I rearranged some stuff recently, and afterwards, the app broke. After some digging, I discovered that it was because getProviders, which is supposed to give me a list of the types of location providers present on the device (gps, network, and so on), was returning an empty list. I ran to Google, which has very much been my friend throughout this, and discovered pretty much everyone saying it was because the permissions were not set.
But that can't be the case for me! It worked a couple of days ago!
So I faffed, looking into what other things it could be, but it pretty much all came back to that. So I checked my AndroidManifest.xml, and sure enough, there were the lines:
<uses-permission android:name="android.permission.INTERNET">
<uses-permission android:name="android.permission.ACCESS_FINE_LOCATION">
</uses-permission></uses-permission>
So it can't be that. So I faffed a bit more. Eventually, I looked back at the commits since it worked. Oooh. There was one on the AndroidManifest.xml. That's suspicious. "Whitespace cleanup" you say? Well, nearly. Actually, I'd moved the permissions from outside to inside the <application>, where they're useless. So I moved them back, and all is well.

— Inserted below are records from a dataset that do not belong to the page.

(* ===== verification/RfsBlk.v ===== *)
(** * RAM file system: superblock and bitmap

    Taking the superblock, the bitmap and the root directory into buffers and
    writing them back; the block allocator. *)

From S2P Require Import Prelude Bytes Boot BootPages KmsobInv Kmempool MemIf Rfs RfsMem.
#[local] Open Scope Z_scope.

(** The only halts: no memory for the superblock when the bitmap is written back or
    read for a deletion. *)
Definition oom (e : string) : Prop := e = "del superblk err"%string \/ e = "rfs del blk err1"%string.

(** Repeated writes to one buffer *)
Ltac fold_ins H := repeat rewrite insert_insert_eq in H.

Section blk.
Context {S : Type} {HMO : MemOps S} {HMA : MemAlloc S} (junk : nat -> nat -> Z).
Context (ms N : Z) (HG : geometry ms N).
Implicit Types (s : rst S) (m d : gmap Z (list Z)) (F : gmap Z Z) (b i : Z) (l : list Z).
Abbreviation bk := (bk ms).
Abbreviation St := (St ms N).

Lemma blk0 : bk 0 = ms.
Proof. unfold RfsMem.bk. lia. Qed.
Lemma in0 : 0 <= 0 < N.
Proof using HG. destruct HG. lia. Qed.
Lemma in1 : 0 <= 1 < N.
Proof using HG. destruct HG. lia. Qed.

Lemma addr_nz b : base <= b -> (b =? 0) = false.
Proof. pose proof base_val. lia. Qed.

Section step.
Context {k : nat} {F : gmap Z Z} {m d : gmap Z (list Z)} {s : rst S} (HS : St k F m d s) {E : string -> Prop}.

Lemma block_len i l : 0 <= i < N -> d !! bk i = Some l -> blen l = FSYS_ALCBLKSZ.
Proof using HS. intros Hi Hl. destruct (st_disk _ _ _ _ _ _ _ HS i Hi) as (x & Hx & Hlx). congruence. Qed.

Lemma h_get_superblk x (Q : Z -> rst S -> Prop) : d !! bk 0 = Some x -> (forall s', St (k + 1) F m d s' -> Q 0 s') ->
  (forall b s', m !! b = None -> base <= b -> St k F (<[b := x]> m) d s' -> Q b s') -> wph (get_superblk junk) s Q E.
Proof using HS HG.
  intros Hx H0 HQ. unfold get_superblk. apply wph_bind. apply (h_new_buf junk ms N HS); [done|exact H0|].
  intros b l s1 Hb Hk _ Hl HS1. rewrite (addr_nz b Hk). apply wph_bind. apply (h_memset ms N HS1 b l); [apply lookup_insert_eq|done|]. intros s2 HS2. fold_ins HS2.
  apply wph_bind. apply (h_read ms N HS2 HG b (replicate 4096 0) 0 x); [apply lookup_insert_eq|done|apply in0|done|]. intros s3 _ HS3. fold_ins HS3. by apply HQ.
Qed.

Lemma h_del_superblk b l (Q : unit -> rst S -> Prop) : m !! b = Some l -> blen l = FSYS_ALCBLKSZ -> base <= b ->
  (forall s', St k F (delete b m) (<[bk 0 := l]> d) s' -> Q tt s') -> wph (del_superblk b) s Q E.
Proof using HS HG.
  intros Hb Hl Hk HQ. unfold del_superblk. apply wph_bind. apply (h_write ms N HS HG b l); [done|done|apply in0|]. intros s1 HS1.
  apply wph_bind. apply wph_die_if; [done|]. intros _. apply (h_del_buf ms N HS1 b l); [done|done|done|apply good_block|done].
Qed.

(** The superblock written back unchanged. *)
Lemma h_del_superblk_same b x m0 (Q : unit -> rst S -> Prop) : m = <[b := x]> m0 -> m0 !! b = None -> d !! bk 0 = Some x -> base <= b ->
  (forall s', St k F m0 d s' -> Q tt s') -> wph (del_superblk b) s Q E.
Proof using HS HG.
  intros Em Hb Hx Hk HQ. apply (h_del_superblk b x); [rewrite Em; apply lookup_insert_eq|by apply (block_len 0 x in0)|done|].
  rewrite Em, delete_insert_id by done. rewrite insert_id by done. done.
Qed.
End step.

Section bitmap.
Context {k : nat} {F : gmap Z Z} {m d : gmap Z (list Z)} {s : rst S} (HS : St k F m d s) (E : string -> Prop).
Context (x y : list Z) (Hx : d !! bk 0 = Some x) (Hbm : rd64 x rsb_bmpbks = 1) (Hy : d !! bk 1 = Some y).

Lemma h_get_bitmapblk (Q : Z -> rst S -> Prop) : (forall m' s', m ⊆ m' -> St (k + 1) F m' d s' -> Q 0 s') ->
  (forall b s', m !! b = None -> base <= b -> St k F (<[b := y]> m) d s' -> Q b s') -> wph (get_bitmapblk junk) s Q E.
Proof using HS HG Hx Hbm Hy.
  intros H0 HQ. unfold get_bitmapblk. apply wph_bind. apply (h_get_superblk HS x); [done|by intros s' HS'; apply (H0 m)|]. intros sb s1 Hsb Hk HS1. rewrite (addr_nz sb Hk).
  apply wph_bind. apply (h_new_buf junk ms N HS1); [done|by intros s' HS'; apply (H0 (<[sb := x]> m)); [apply insert_subseteq|]|]. intros b l s2 Hb Hkb _ Hl HS2. rewrite (addr_nz b Hkb).
  apply lookup_insert_None in Hb as [Hb Hne].
  apply wph_bind. apply (h_memset ms N HS2 b l); [apply lookup_insert_eq|done|]. intros s3 HS3. fold_ins HS3. pose proof (block_len HS 0 x in0 Hx) as Hlx.
  apply wph_bind. rewrite (wph_det _ _ _ _ _ _ (get_eq ms N HS3 sb x 0 rsb_bmpbks ltac:(by rewrite lookup_insert_ne, lookup_insert_eq) ltac:(done) ltac:(rewrite Hlx; done))).
  rewrite Z.add_0_l, Hbm. apply wph_bind. apply (h_read ms N HS3 HG b (replicate 4096 0) 1 y); [apply lookup_insert_eq|done|apply in1|done|]. intros s4 _ HS4. fold_ins HS4.
  cbn. apply wph_bind. rewrite insert_insert_ne in HS4 by done. apply (h_del_superblk_same HS4 sb x (<[b := y]> m)); [done|by rewrite lookup_insert_ne|done|done|].
  intros s5 HS5. by apply HQ.
Qed.
End bitmap.

Lemma h_del_bitmapblk k F m d s (E : string -> Prop) x b l (Q : unit -> rst S -> Prop) : St k F m d s -> d !! bk 0 = Some x -> rd64 x rsb_bmpbks = 1 ->
  m !! b = Some l -> blen l = FSYS_ALCBLKSZ -> base <= b -> (forall e, oom e -> E e) ->
  (forall s', St k F (delete b m) (<[bk 1 := l]> d) s' -> Q tt s') -> wph (del_bitmapblk junk b) s Q E.
Proof using HG.
  intros HS Hx Hbm Hb Hl Hk HE HQ. unfold del_bitmapblk. apply wph_bind. apply (h_get_superblk HS x); [done| |].
  { intros s' HS'. apply wph_bind, wph_die_if; [|done]. intros _. apply HE. by left. }
  intros sb s1 Hsb Hks HS1. apply wph_bind, wph_die_if; [by rewrite (addr_nz sb Hks)|]. intros _. pose proof (block_len HS 0 x in0 Hx) as Hlx.
  assert (Hne : sb <> b) by congruence.
  apply wph_bind. rewrite (wph_det _ _ _ _ _ _ (get_eq ms N HS1 sb x 0 rsb_bmpbks ltac:(by rewrite lookup_insert_eq) ltac:(done) ltac:(rewrite Hlx; done))).
  rewrite Z.add_0_l, Hbm. apply wph_bind. apply (h_write ms N HS1 HG b l); [by rewrite lookup_insert_ne|done|apply in1|]. intros s2 HS2. cbn.
  apply wph_bind. apply (h_del_superblk_same HS2 sb x m); [done|done| |done|].
  { rewrite lookup_insert_ne; [done|]. intros ?%bk_inj. done. }
  intros s3 HS3. apply (h_del_buf ms N HS3 b l); [done|done|done|apply good_block|done].
Qed.

(** ** Blocks *)

(** The first free block of a bitmap *)
Definition first_free (y : list Z) (i : Z) : Prop := 2 <= i < FSYS_ALCBLKSZ /\ y !! Z.to_nat i = Some 0 /\ forall j, 2 <= j < i -> y !! Z.to_nat j <> Some 0.
Definition no_free (y : list Z) : Prop := forall j, 2 <= j < FSYS_ALCBLKSZ -> y !! Z.to_nat j <> Some 0.

Lemma slice_one (l : list Z) i v : 0 <= i -> slice l i 1 = [v] <-> l !! Z.to_nat i = Some v.
Proof.
  intros Hi. split.
  - intros E. pose proof (slice_lookup l i 1 0 Hi) as H. rewrite E in H. cbn in H. by rewrite Nat.add_0_r in H.
  - intros Hl. unfold slice. rewrite (drop_S l v _ Hl). cbn. done.
Qed.

Lemma h_scan k F m d s E b y n (Q : option Z -> rst S -> Prop) : forall a, St k F m d s -> m !! b = Some y -> blen y = FSYS_ALCBLKSZ -> 0 <= a -> a + n <= FSYS_ALCBLKSZ ->
  ((forall j, a <= j < a + n -> y !! Z.to_nat j <> Some 0) -> Q None s) ->
  (forall i s', a <= i < a + n -> y !! Z.to_nat i = Some 0 -> (forall j, a <= j < i -> y !! Z.to_nat j <> Some 0) ->
     St k F (<[b := <[Z.to_nat i := 1]> y]> m) d s' -> Q (Some i) s') ->
  wph (find_first (seqZ a n) (fun blknr => c ← load b blknr 1; if bool_decide (c = [0]) then store b blknr [1] ;; mret (Some blknr) else mret None)) s Q E.
Proof.
  assert (exists c, Z.to_nat n = c) as [c Hc] by eauto. revert n Hc. induction c as [|c IH]; intros n Hc a HS Hb Hy Ha Han HN HQ.
  { rewrite seqZ_nil by lia. apply HN. lia. }
  rewrite seqZ_step by lia. cbn [find_first]. apply wph_bind, wph_bind. rewrite (wph_det _ _ _ _ _ _ (load_eq ms N HS b y a 1 Hb Ha ltac:(lia) ltac:(lia))).
  destruct (bool_decide (slice y a 1 = [0])) eqn:Ec; bool_to_prop; rewrite slice_one in Ec by done.
  - apply wph_bind. apply (h_store ms N HS b y); [done|done|rewrite blen_cons, blen_nil; lia|]. intros s' HS'. rewrite splice_one in HS' by lia.
    apply HQ; [lia|done|lia|done].
  - apply (IH (n - 1)); [lia|done|done|done|lia|lia| |].
    + intros Hnone. apply HN. intros j Hj. destruct (decide (j = a)) as [->|]; [done|]. apply Hnone. lia.
    + intros i s' Hi H1 H2 HS'. apply HQ; [lia|done| |done]. intros j Hj. destruct (decide (j = a)) as [->|]; [done|]. apply H2. lia.
Qed.

Section alloc.
Context {k : nat} {F : gmap Z Z} {m d : gmap Z (list Z)} {s : rst S} (HS : St k F m d s) {E : string -> Prop} (HE : forall e, oom e -> E e).
Context (x y : list Z) (Hx : d !! bk 0 = Some x) (Hbm : rd64 x rsb_bmpbks = 1) (Hy : d !! bk 1 = Some y).

Lemma h_rfs_new_blk (Q : Z -> rst S -> Prop) : (forall m' s', m ⊆ m' -> St (k + 1) F m' d s' -> Q 0 s') -> (forall s', no_free y -> St k F m d s' -> Q 0 s') ->
  (forall i s', first_free y i -> St k F m (<[bk 1 := <[Z.to_nat i := 1]> y]> d) s' -> Q i s') -> wph (rfs_new_blk junk) s Q E.
Proof using HS HG HE Hx Hbm Hy.
  intros H0 Hn HQ. pose proof (block_len HS 1 y in1 Hy) as Hly. unfold rfs_new_blk. apply wph_bind. apply (h_get_bitmapblk HS E x y); [done|done|done|done|].
  intros b s1 Hb Hk HS1. rewrite (addr_nz b Hk). apply wph_bind. apply (h_scan k F (<[b := y]> m) d s1 E b y); [done|apply lookup_insert_eq|done|lia|done| |].
  - intros Hnone. apply wph_bind. eapply (h_del_bitmapblk k F _ d s1 E x b y); [done|done|done|apply lookup_insert_eq|done|done|done|].
    intros s2 HS2. rewrite delete_insert_id, (insert_id d) in HS2 by done. apply Hn; [|done]. intros j Hj. apply Hnone. unfold FSYS_ALCBLKSZ in *. lia.
  - intros i s2 Hi Hi0 Hmin HS2. fold_ins HS2. apply wph_bind. eapply (h_del_bitmapblk k F _ d s2 E x b (<[Z.to_nat i := 1]> y)); [done|done|done|apply lookup_insert_eq| |done|done|].
    { unfold blen. rewrite length_insert. done. }
    intros s3 HS3. rewrite delete_insert_id in HS3 by done. change (default 0 (Some i)) with i. apply HQ; [|done]. unfold first_free, FSYS_ALCBLKSZ in *. split_and!; [lia|lia|done|done].
Qed.

Lemma h_rfs_del_blk i (Q : unit -> rst S -> Prop) : 0 <= i < FSYS_ALCBLKSZ ->
  (forall s', St k F m (<[bk 1 := <[Z.to_nat i := 0]> y]> d) s' -> Q tt s') -> wph (rfs_del_blk junk i) s Q E.
Proof using HS HG HE Hx Hbm Hy.
  intros Hi HQ. pose proof (block_len HS 1 y in1 Hy) as Hly. unfold rfs_del_blk. apply wph_bind, wph_die_if; [unfold FSYS_ALCBLKSZ in *; lia|]. intros _.
  apply wph_bind. apply (h_get_bitmapblk HS E x y); [done|done|done| |].
  { intros m' s' _ _. apply wph_bind, wph_die_if; [|done]. intros _. apply HE. by right. }
  intros b s1 Hb Hk HS1. apply wph_bind, wph_die_if; [by rewrite (addr_nz b Hk)|]. intros _. apply wph_bind.
  apply (h_store ms N HS1 b y); [apply lookup_insert_eq|lia|rewrite blen_cons, blen_nil; lia|]. intros s2 HS2. rewrite splice_one in HS2 by lia. fold_ins HS2.
  eapply (h_del_bitmapblk k F _ d s2 E x b (<[Z.to_nat i := 0]> y)); [done|done|done|apply lookup_insert_eq| |done|done|].
  { unfold blen. rewrite length_insert. done. }
  intros s3 HS3. rewrite delete_insert_id in HS3 by done. by apply HQ.
Qed.
End alloc.

(** ** The root directory's block *)

Section root.
Context {k : nat} {F : gmap Z Z} {m d : gmap Z (list Z)} {s : rst S} (HS : St k F m d s) {E : string -> Prop}.
Context (x : list Z) (Hx : d !! bk 0 = Some x).

Lemma h_get_rootdir (Q : Z -> rst S -> Prop) : (forall s', St (k + 1) F m d s' -> Q 0 s') ->
  (forall b s', m !! b = None -> base <= b -> St k F (<[b := slice x rsb_rootdir sizeof_rfsdir_t]> m) d s' -> Q b s') -> wph (get_rootdir junk) s Q E.
Proof using HS HG Hx.
  intros H0 HQ. pose proof (block_len HS 0 x in0 Hx) as Hlx. unfold get_rootdir. apply wph_bind. apply (h_get_superblk HS x); [done|exact H0|]. intros sb s1 Hsb Hk HS1. rewrite (addr_nz sb Hk).
  apply wph_bind. apply (h_new_buf junk ms N HS1); [done| |].
  { intros s2 HS2. cbn. apply wph_bind. apply (h_del_superblk_same HS2 sb x m); [done|done|done|done|]. done. }
  intros b l s2 Hb Hkb _ Hl HS2. rewrite (addr_nz b Hkb). apply lookup_insert_None in Hb as [Hb Hne].
  apply wph_bind. apply (h_memcpy ms N HS2 sb x rsb_rootdir b l 0); [by rewrite lookup_insert_ne, lookup_insert_eq|apply lookup_insert_eq|done|done|done|rewrite Hlx; done|done|rewrite Hl; done|].
  intros s3 HS3. fold_ins HS3. rewrite splice_full in HS3 by (rewrite blen_slice; [done|done|done|rewrite Hlx; done]).
  apply wph_bind. rewrite insert_insert_ne in HS3 by done. apply (h_del_superblk_same HS3 sb x (<[b := slice x rsb_rootdir sizeof_rfsdir_t]> m)); [done|by rewrite lookup_insert_ne|done|done|].
  intros s4 HS4. by apply HQ.
Qed.

Context (rb : Z) (z : list Z) (Hrb : rd64 x (rsb_rootdir + rdr_blknr) = rb) (Hin : 0 <= rb < N) (Hz : d !! bk rb = Some z).

Lemma h_get_rootdirfile_blk (Q : Z -> rst S -> Prop) : (forall s', St (k + 1) F m d s' -> Q 0 s') ->
  (forall b s', m !! b = None -> base <= b -> b + FSYS_ALCBLKSZ < u64max -> St k F (<[b := z]> m) d s' -> Q b s') -> wph (get_rootdirfile_blk junk) s Q E.
Proof using HS HG Hx Hrb Hin Hz.
  intros H0 HQ. pose proof (block_len HS 0 x in0 Hx) as Hlx. unfold get_rootdirfile_blk. apply wph_bind. apply h_get_rootdir; [done|]. intros rt s1 Hrt Hk HS1. rewrite (addr_nz rt Hk).
  set (rd := slice x rsb_rootdir sizeof_rfsdir_t) in *. assert (Hlr : blen rd = 128) by (apply blen_slice; [done|done|rewrite Hlx; done]).
  apply wph_bind. apply (h_new_buf junk ms N HS1); [done| |].
  { intros s2 HS2. cbn. apply wph_bind. apply (h_del_buf ms N HS2 rt rd); [apply lookup_insert_eq|done|done|apply good_small; done|]. intros s3 HS3. rewrite delete_insert_id in HS3 by done. by apply H0. }
  intros b l s2 Hb Hkb Hbs Hl HS2. rewrite (addr_nz b Hkb). apply lookup_insert_None in Hb as [Hb Hne].
  apply wph_bind. apply (h_memset ms N HS2 b l); [apply lookup_insert_eq|done|]. intros s3 HS3. fold_ins HS3.
  apply wph_bind. rewrite (wph_det _ _ _ _ _ _ (get_eq ms N HS3 rt rd 0 rdr_blknr ltac:(by rewrite lookup_insert_ne, lookup_insert_eq) ltac:(done) ltac:(rewrite Hlr; done))).
  unfold rd at 1. rewrite rd64_slice by done. rewrite Z.add_0_l, Hrb.
  apply wph_bind. apply (h_read ms N HS3 HG b (replicate 4096 0) rb z); [apply lookup_insert_eq|done|done|done|]. intros s4 _ HS4. fold_ins HS4.
  cbn. apply wph_bind. apply (h_del_buf ms N HS4 rt rd); [by rewrite lookup_insert_ne, lookup_insert_eq|done|done|apply good_small; done|].
  intros s5 HS5. rewrite insert_insert_ne, delete_insert_id in HS5; [|by rewrite lookup_insert_ne|done]. by apply HQ.
Qed.
End root.

Lemma h_del_rootdirfile_blk k F m d s E b l rb (Q : unit -> rst S -> Prop) : St k F m d s -> m !! b = Some l -> blen l = FSYS_ALCBLKSZ -> base <= b ->
  rd64 l fmd_sfblk = rb -> 0 <= rb < N -> (forall s', St k F (delete b m) (<[bk rb := l]> d) s' -> Q tt s') -> wph (del_rootdirfile_blk b) s Q E.
Proof using HG.
  intros HS Hb Hl Hk Hrb Hin HQ. unfold del_rootdirfile_blk. apply wph_bind.
  rewrite (wph_det _ _ _ _ _ _ (get_eq ms N HS b l 0 fmd_sfblk Hb ltac:(done) ltac:(rewrite Hl; done))). rewrite Z.add_0_l, Hrb.
  apply wph_bind. apply (h_write ms N HS HG b l); [done|done|done|]. intros s1 HS1. apply wph_bind, wph_die_if; [done|]. intros _.
  apply (h_del_buf ms N HS1 b l); [done|done|done|apply good_block|done].
Qed.
End blk.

I'm blogging about it mostly because I swore I would, having dug so deep into the internet, and not found the solution to my particular problem, I wanted to post it for others to benefit from. So if you're reading this and you think the obvious problem doesn't apply to you, it probably does.
One beneficial side-effect was my discovery and first usage of Log.wtf, which, naturally, stands for "What a Terrible Failure".